Symptoms of Primary Vaginismus:
If at ‘first-time’ intercourse, full sexual penetration seems physically impossible despite repeated attempts — almost as though there is no opening where the vaginal opening is supposed to be — it indicates Primary Vaginismus in over 99% of cases. Although sometimes it may seem like there is partial penetration, typically the tip of the penis just presses into the fleshy outer vulva area, not into the vagina. Vaginismus is nearly always responsible for unconsummated marriages due to the female partner. They often mistakenly wonder if they are physically abnormal in some way; whether their vagina is too small, their hymen is blocking the opening or they have no vaginal hole at all. This is understandable, for when vaginal muscles are tightened it may seem like the opening is unusually tiny or non-existent
There are two other early symptom indicators of Primary Vaginismus that are sometimes, but not always experienced prior to intercourse attempts:
Some young women have difficulty inserting tampons, even after repeated attempts.
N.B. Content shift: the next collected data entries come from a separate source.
(** * The authenticated file-ingestion subsystem of [backend/src/server.js]

    The upload part of the server is three callbacks handed to the multer
    middleware ([storage.destination], [storage.filename], [fileFilter]) and
    two route handlers ([POST /img/], [POST /document/]).  They are embedded
    here as Rocq functions, in continuation-passing style like the source,
    over a small model of the ECMAScript and Node primitives they call. *)

From Stdlib Require Import ZArith NArith List String Ascii Lia DecimalString
  DecimalZ DecimalPos.
From stdpp Require Import base list gmap.

(** ** ECMAScript strings, values and completions *)

(** A string is its sequence of UTF-16 code units. *)
Abbreviation jsstring := (list N) (only parsing).

Module Js.

(** An ASCII literal of the program text, as a string value. *)
Definition js (s : string) : jsstring := map N_of_ascii (list_ascii_of_string s).
Arguments js s%_string : simpl never.

(** The error objects that travel through the upload path. *)
Inductive jsError :=
| UserInputError (message : jsstring)      (* apollo-server-express *)
| TypeError (message : jsstring)           (* raised by Node itself *)
| MulterError (code field : jsstring)      (* raised by multer *)
| HostError (message : jsstring).          (* anything a collaborator throws *)

Inductive jsval :=
| VUndefined
| VNull
| VBool (b : bool)
| VNumber (n : Z)
| VString (s : jsstring)
| VError (e : jsError).

(** ToBoolean, as used by [if (...)]. *)
Definition truthy (v : jsval) : bool :=
  match v with
  | VUndefined | VNull => false
  | VBool b => b
  | VNumber n => negb (n =? 0)%Z
  | VString s => negb (bool_decide (s = []))
  | VError _ => true
  end.

(** The result of evaluating a piece of code: a value, or a thrown error. *)
Inductive completion (A : Type) :=
| Normal (a : A)
| Throw (e : jsError).
Arguments Normal {A} a.
Arguments Throw {A} e.
(** * Tailscale [types/opt] and [hostinfo] (Windows): a shallow embedding

    The Go sources are [types/opt/bool.go] (package [opt], the optional
    boolean [opt.Bool]) and the Windows half of package [hostinfo]
    ([osVersionWindows], [getUBR], [packageTypeWindows]).

    Conventions of the embedding.
    - A Go [string] is a byte sequence: Rocq's [string] (a list of 8-bit
      characters).  A [[]byte] is a [list byte]; the nil slice is [[]].
    - A method with a pointer receiver [(b *Bool)] becomes a function that
      takes the value of [*b] before the call and returns the value of [*b]
      after the call, next to the Go results.
    - A Go [error] result is an [option error]; [None] is Go's [nil].
    - [uint32] and [uint64] values are [N]; a conversion writes its
      wrap-around out.  An [int64] is a [Z]. *)

From Stdlib Require Import Strings.String Strings.Ascii Strings.Byte.
From Stdlib Require Import List ZArith NArith Bool DecimalString Lia.
From Stdlib Require Import DecimalPos DecimalN.
Import ListNotations.

Local Open Scope string_scope.

(** ** The Go values the two packages exchange with their callers *)

Module Go.

(** A value of interface type [any], by dynamic type.  The constructors
    [Nil], [Bool_] and [Int64] are the three shapes [opt.Bool.Scan]
    looks for; the others stand for every remaining dynamic type.  The
    arguments of [Other] are the type's name and the value's default
    rendering. *)
Inductive any : Type :=
| Nil
| Bool_ (v : bool)
| Int64 (v : Z)
| Float64 (bits : Z)
| String_ (v : string)
| Bytes (v : list byte)
| Other (type_name : string) (repr : string).

(** Go errors.  [Errorf format args] is the value of
    [fmt.Errorf(format, args...)]: the format string with the operands it
    is applied to.  [ErrUnexpectedType] is [registry.ErrUnexpectedType];
    [Errno] is an error code reported by the operating system. *)
Inductive error : Type :=
| Errorf (format : string) (args : list any)
| ErrUnexpectedType
| Errno (code : N).

(** [[]byte(s)] and [string(j)]. *)
Definition bytes_of (s : string) : list byte := list_byte_of_string s.
Definition string_of (j : list byte) : string := string_of_list_byte j.

(** [strconv.FormatBool]. *)
Definition FormatBool (v : bool) : string :=
  if v then "true" else "false".

End Go.

(** ** Package [opt] *)

Module opt.
Import Go.

(** [type Bool string] *)
Definition Bool : Type := string.

(** [func (b *Bool) Set(v bool)] *)
Definition Bool_Set (v : bool) (b : Bool) : Bool :=
  FormatBool v.

(** [func (b *Bool) Clear()] *)
Definition Bool_Clear (b : Bool) : Bool := "".

(** [func (b Bool) Get() (v bool, ok bool)] *)
Definition Bool_Get (b : Bool) : bool * bool :=
  if b =? "true" then (true, true)
  else if b =? "false" then (false, true)
  else (false, false).

(** [func (b *Bool) Scan(src any) error]: the new [*b] and the error. *)
Definition Bool_Scan (src : any) (b : Bool) : Bool * option error :=
  match src with
  | Nil => ("", None)
  | Bool_ v => (if v then "true" else "false", None)
  | Int64 v => (if (v =? 0)%Z then "false" else "true", None)
  | _ => (b, Some (Errorf "opt.Bool.Scan: invalid type %T: %v" [src; src]))
  end.

(** [func (b Bool) EqualBool(v bool) bool] *)
Definition Bool_EqualBool (b : Bool) (v : bool) : bool :=
  let '(p, ok) := Bool_Get b in
  ok && Bool.eqb p v.

(** The package-level byte slices.  Nothing in the package assigns to
    them after initialisation; [MarshalJSON] hands them out as they are,
    and they are taken as never written to by its callers. *)
Definition trueBytes : list byte := bytes_of "true".
Definition falseBytes : list byte := bytes_of "false".
Definition nullBytes : list byte := bytes_of "null".

(** [func (b Bool) MarshalJSON() ([]byte, error)] *)
Definition Bool_MarshalJSON (b : Bool) : list byte * option error :=
  if b =? "true" then (trueBytes, None)
  else if b =? "false" then (falseBytes, None)
  else if (b =? "") || (b =? "unset") then (nullBytes, None)
  else ([], Some (Errorf "invalid opt.Bool value %q" [String_ b])).

(** [func (b *Bool) UnmarshalJSON(j []byte) error]: the new [*b] and the
    error. *)
Definition Bool_UnmarshalJSON (j : list byte) (b : Bool)
  : Bool * option error :=
  if string_of j =? "true" then ("true", None)
  else if string_of j =? "false" then ("false", None)
  else if string_of j =? "null" then ("unset", None)
  else (b, Some (Errorf "invalid opt.Bool value %q" [Bytes j])).

(** The four encodings the package documents for a [Bool]. *)
Definition valid (b : Bool) : Prop :=
  b = "true" \/ b = "false" \/ b = "" \/ b = "unset".

Definition validb (b : Bool) : bool :=
  (b =? "true") || (b =? "false") || (b =? "") || (b =? "unset").

(** The inputs [Scan] accepts: the nil interface, a [bool], an [int64]. *)
Definition scannable (src : any) : Prop :=
  src = Nil \/ (exists v, src = Bool_ v) \/ (exists v, src = Int64 v).

(** The three JSON tokens an encoding can be. *)
Definition json_token (j : list byte) : Prop :=
  j = bytes_of "true" \/ j = bytes_of "false" \/ j = bytes_of "null".

(** The methods that change a [Bool] in place, as values: one step of a
    program that holds a [Bool] and calls them. *)
Inductive Op : Type :=
| OpSet (v : bool)
| OpClear
| OpScan (src : any)
| OpUnmarshalJSON (j : list byte).

(** The [Bool] after one method call (an error result is dropped). *)
Definition do_op (b : Bool) (o : Op) : Bool :=
  match o with
  | OpSet v => Bool_Set v b
  | OpClear => Bool_Clear b
  | OpScan src => fst (Bool_Scan src b)
  | OpUnmarshalJSON j => fst (Bool_UnmarshalJSON j b)
  end.
(** [X7] When a keyword occurs in the text the rule stage returns the
    category with the highest score, the earliest of the table among equal
    scores, with the confidence of that score; the label is then a slug of
    the table, and never "other", which has no keyword. *)
Theorem rule_stage_picks_first_best (text : string) :
  Classifier.keyword_occurs Classifier.category_map text = true ->
  let t := PyStr.lower text in
  exists before label info after,
    Classifier.category_map = (before ++ (label, info) :: after)%list
    /\ Classifier._classify_by_rules text
       = (label, Classifier.rule_confidence
                   (Classifier.count_matches t (Classifier.entry_keywords info)))
    /\ 0 < Classifier.count_matches t (Classifier.entry_keywords info)
    /\ (forall c i, In (c, i) before ->
          Classifier.count_matches t (Classifier.entry_keywords i)
          < Classifier.count_matches t (Classifier.entry_keywords info))
    /\ (forall c i, In (c, i) after ->
          Classifier.count_matches t (Classifier.entry_keywords i)
          <= Classifier.count_matches t (Classifier.entry_keywords info))
    /\ In label Constants.category_slugs
    /\ label <> "other"%string.
Proof.
  intros Hocc t.
  destruct (scan_is_first_best t Classifier.category_map)
    as [[Hst Hzero]|(before & c & info & after & Hmap & Hst & Hpos & Hb & Ha)].
  - exfalso. unfold Classifier.keyword_occurs in Hocc.
    apply existsb_exists in Hocc. destruct Hocc as (e & He & Hkw).
    apply existsb_exists in Hkw. destruct Hkw as (kw & Hkw & Hc).
    specialize (Hzero e He). unfold Retraining.score in Hzero.
    pose proof (add_points_counts t kw _ 0 Hkw Hc) as Hpos.
    unfold Classifier.count_matches in Hzero. lia.
  - unfold Retraining.score in *. cbn [snd] in *.
    assert (Hin : In (c, info) Classifier.category_map)
      by (rewrite Hmap; apply in_or_app; right; now left).
    destruct (category_map_shape c info Hin) as [Hslug _].
    exists before, c, info, after.
    split; [exact Hmap|]. split; [|split; [exact Hpos|split; [|split; [|split]]]].
    + unfold Classifier._classify_by_rules, Classifier.rules_on. fold t.
      rewrite Hst. rewrite (category_slugs_truthy c Hslug).
      destruct (Nat.ltb_spec 0 (Classifier.count_matches t
                                  (Classifier.entry_keywords info))); [reflexivity|lia].
    + intros c' i' H. exact (Hb (c', i') H).
    + intros c' i' H. exact (Ha (c', i') H).
    + exact Hslug.
    + intros ->.
      assert (Hall : forallb (fun e => negb (String.eqb (fst e) "other")
                        || (List.length (Classifier.entry_keywords (snd e)) =? 0))
                      Classifier.category_map = true) by (vm_compute; reflexivity).
      rewrite forallb_forall in Hall. specialize (Hall _ Hin). simpl in Hall.
      apply Nat.eqb_eq in Hall.
      destruct (Classifier.entry_keywords info); [|discriminate].
      rewrite count_matches_no_keywords in Hpos. lia.
Qed.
Some women find it very challenging to allow their physician to complete an internal vaginal exam with a speculum or finger due to a tight opening (may appear to the physician as unusually small).
Symptoms of Secondary Vaginismus:
Unexplained, ongoing sexual tightness and discomfort following a negative (usually pelvic) experience almost always indicates Secondary Vaginismus. Though there was a previous history of normal intercourse and the negative pelvic experience was resolved, the ongoing tightness, pain and discomfort eventually causes a couple to discontinue sex.
Typically this type of vaginismus is triggered by a temporary physical pelvic medical condition, trauma, or pelvic-pain issue. Examples could include a urinary tract or other pelvic infection; a difficult delivery with stitches required; age-related changes like a hormonal/lubrication reduction after menopause; rape or assault; a pause of many years between spouses; or another similar occurrence. The ongoing tightness is perplexing. Women wonder why it would continue to be difficult or impossible to have sex, even though the initial problem had healed, resolved or was fully treated.